To obtain a detailed understanding of the science and technology of non-porous carbon/carbon supercapacitors, this review describes the design and complete understanding of non-porous carbons in terms of interaction involved between doped heteroatoms and its surface. We conclude certain key aspects of various non-porous carbon materials have been synthesized to improve the energy density of supercapacitors. The material–electrolyte interaction will be discussed later in detail.
2.4 Non-porous carbon structures and their performance
There is a need for non-porous carbon containing the functional groups/heteroatoms in the skeleton of carbon structure of these materials, as it will provide purely pseudocapacitive redox reactions, so that charge storage mechanism is based on Faradic reactions. However, few reports describe, the influence of surface composition (chemical species) and structure (structural defects) on the interaction between electrolyte with electrodes under neutral, constant potentials, and fluctuating voltages. The ion confinement in functionalized surface and correlation study of experimental results with computational models to deliver details into supercapacitor charging/discharging processes is reported.

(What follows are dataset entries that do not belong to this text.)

(** X28.  Saving new rates.  A request of an authenticated caller with two
    rates that are numbers not below zero is answered 200; afterwards
    the new record is the only active one, whatever was stored before;
    posts and claims, with the earnings the claims were stored with, are
    untouched; [getCurrentSettings] reports the new rates and
    [calculateEarnings] prices every list of posts with them. *)
Theorem updateAdminSettings_installs_the_rates :
  forall (db : Db) (user : ObjectId) (body : AdminController.RatesBody)
         (rl rv : float),
    AdminController.ratePerLike body = Some rl ->
    AdminController.ratePer100Views body = Some rv ->
    (0 <=? rl)%float = true ->
    (0 <=? rv)%float = true ->
    exists db' : Db,
      AdminController.updateAdminSettings (Some user) body db
      = ({| code := 200;
            body := SettingsSaved "Admin settings updated successfully"
                      {| AdminSettings.ratePerLike := rl;
                         AdminSettings.ratePer100Views := rv;
                         AdminSettings.isActive := true |} |}, db')
      /\ filter AdminSettings.isActive (adminSettings db')
         = [ {| AdminSettings.ratePerLike := rl;
                AdminSettings.ratePer100Views := rv;
                AdminSettings.isActive := true |} ]
      /\ posts db' = posts db
      /\ claims db' = claims db
      /\ AdminController.getCurrentSettings db'
         = ({| code := 200; body := Rates rl rv |}, db')
      /\ forall ids : list ObjectId,
          ClaimService.calculateEarnings ids db'
          = (Returned (roundTo2dp (earningsSum rl rv (referencedPosts db ids))),
             db').
Proof.
  intros db user body rl rv Hl Hv Hrl Hrv.
  unfold AdminController.updateAdminSettings.
  rewrite Hl, Hv, (leb_ltb_false _ _ Hrl), (leb_ltb_false _ _ Hrv).
  cbn [orb]. cbv zeta. unfold respond.
  eexists. split; [reflexivity |].
  set (db1 := if (0 <? List.length (filter AdminSettings.isActive (adminSettings db)))%nat
              then AdminController.deactivateAll db else db).
  assert (Hnone : filter AdminSettings.isActive (adminSettings db1) = []).
  { unfold db1.
    destruct (filter AdminSettings.isActive (adminSettings db)) as [| s l] eqn:E.
    - exact E.
    - apply none_active_after_deactivateAll. }
  assert (Hposts : posts db1 = posts db)
    by (unfold db1; destruct (0 <? _)%nat; reflexivity).
  assert (Hclaims : claims db1 = claims db)
    by (unfold db1; destruct (0 <? _)%nat; reflexivity).
  assert (Hactive : filter AdminSettings.isActive
                           (adminSettings
                              (AdminController.insertSettings
                                 {| AdminSettings.ratePerLike := rl;
                                    AdminSettings.ratePer100Views := rv;
                                    AdminSettings.isActive := true |} db1))
                    = [ {| AdminSettings.ratePerLike := rl;
                           AdminSettings.ratePer100Views := rv;
                           AdminSettings.isActive := true |} ]).
  { unfold AdminController.insertSettings. simpl.
    rewrite filter_app, Hnone. reflexivity. }
  split; [exact Hactive |].
  split; [exact Hposts |].
  split; [exact Hclaims |].
  split.
  - unfold AdminController.getCurrentSettings.
    rewrite find_filter, Hactive. reflexivity.
  - intros ids. rewrite calculateEarnings_eval, find_filter, Hactive. simpl.
    unfold referencedPosts. simpl. rewrite Hposts. reflexivity.
Qed.
(** * store-rating-app: a shallow embedding of the Express/Mongoose backend

    The backend is a set of Express routes over three Mongoose models
    (User, Store, Rating).  The embedding follows the source files:

    - [backend/models/*]      : schemas, validators, hooks, [updateRating];
    - [backend/middleware/*]  : [authenticateToken], [authorize],
                                [verifyStoreOwner], the express-validator chains;
    - [backend/routes/*]      : one function per route handler;
    - [backend/scripts/seed]  : [seedData].

    Conventions of the model.
    - The database is explicit state: three collections kept as lists in
      insertion order, and a counter that supplies fresh ObjectIds.
    - Requests are handled one after the other ([handle]); [Date.now()] is an
      input of each request.
    - JavaScript numbers are exact rationals ([Q]).  A [string] stands for a
      JavaScript string, unit by unit: [String.length] is its [length], the
      number of UTF-16 code units, which is what Mongoose's [minlength] and
      [maxlength] and the password validator measure.  The tests on
      characters (white space, letter case, the classes of the password
      pattern) are those of the units up to 255.  validator.js' [isLength]
      counts characters instead, a surrogate pair once: that count is
      [charLength], one of the parameters below.
    - A JSON body field is absent ([None]) or has the type the handler
      expects; the [rating] field is a JSON number when present.
    - What the code takes from libraries outside the repository (bcrypt,
      validator.js' e-mail functions and its count of characters, the
      regular-expression engine on e-mail patterns and [$regex] filters) is
      a parameter: class [Externals]. *)

From Stdlib Require Import List String Ascii Bool Arith ZArith QArith Qround Lia.
From Stdlib Require Import Permutation Sorted.
Import ListNotations.
Local Open Scope string_scope.
Local Open Scope nat_scope.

Heteroatom-enriched carbon materials belong to the class of pseudocapacitive materials along with conductive polymers, metal oxides and nitrides. These non-porous carbons feature reactive edge sites, semi-conductive electronic band structures, and robust surface chemistries [13, 14].
The surplus pseudocapacitance originates in non-porous carbons due to heteroatoms in its structural skeleton and functional surface groups given the Faradic redox reactions. The non-porous carbons with functional groups enhance capacitance keeping the good cycling feature of carbon-based supercapacitors [15]. The interaction between functional defects and electrolytes occurs at the electrode–electrolyte interface. Functional groups containing N, P, B, S etc alter ideal graphene’s π–π bonding symmetry and increase theoretical quantum capacitance by 15–50 µF cm−2 [16,17,18]. Further, these heteroatom-based species interact with ions and affect the ionic orientation on the pore wall with functional group, that hinder the ionic mobility and decrease specific capacitance by 2–3 µF cm−2 [7, 19]. While the surface functional groups (–HCOO, –O–C = O, etc.,) due to their acidic and basic nature interact with ions and restrict their movement, sometimes surface groups electrosorb ions at the narrow pore openings and block rapid electrolyte transport [20, 21]. Furthermore, the intrinsic metallic-like conductivity of carbon electrodes decreases due to the presence of functional groups. Further, the ion confinement in micropores, surface chemistry, and disorder at the electrode–electrolyte interface affect charge storage, because confined ions exhibit lower mobility, [22] lower electrolyte densities (ρ ≈ 0.8ρbulk), maximize ion transport rates [23]. Furthermore, short range and lower pore loading of localised electrolytes and heterogeneous pore filling with varying local density of ions are the consequences of functional groups [14, 24,25,26].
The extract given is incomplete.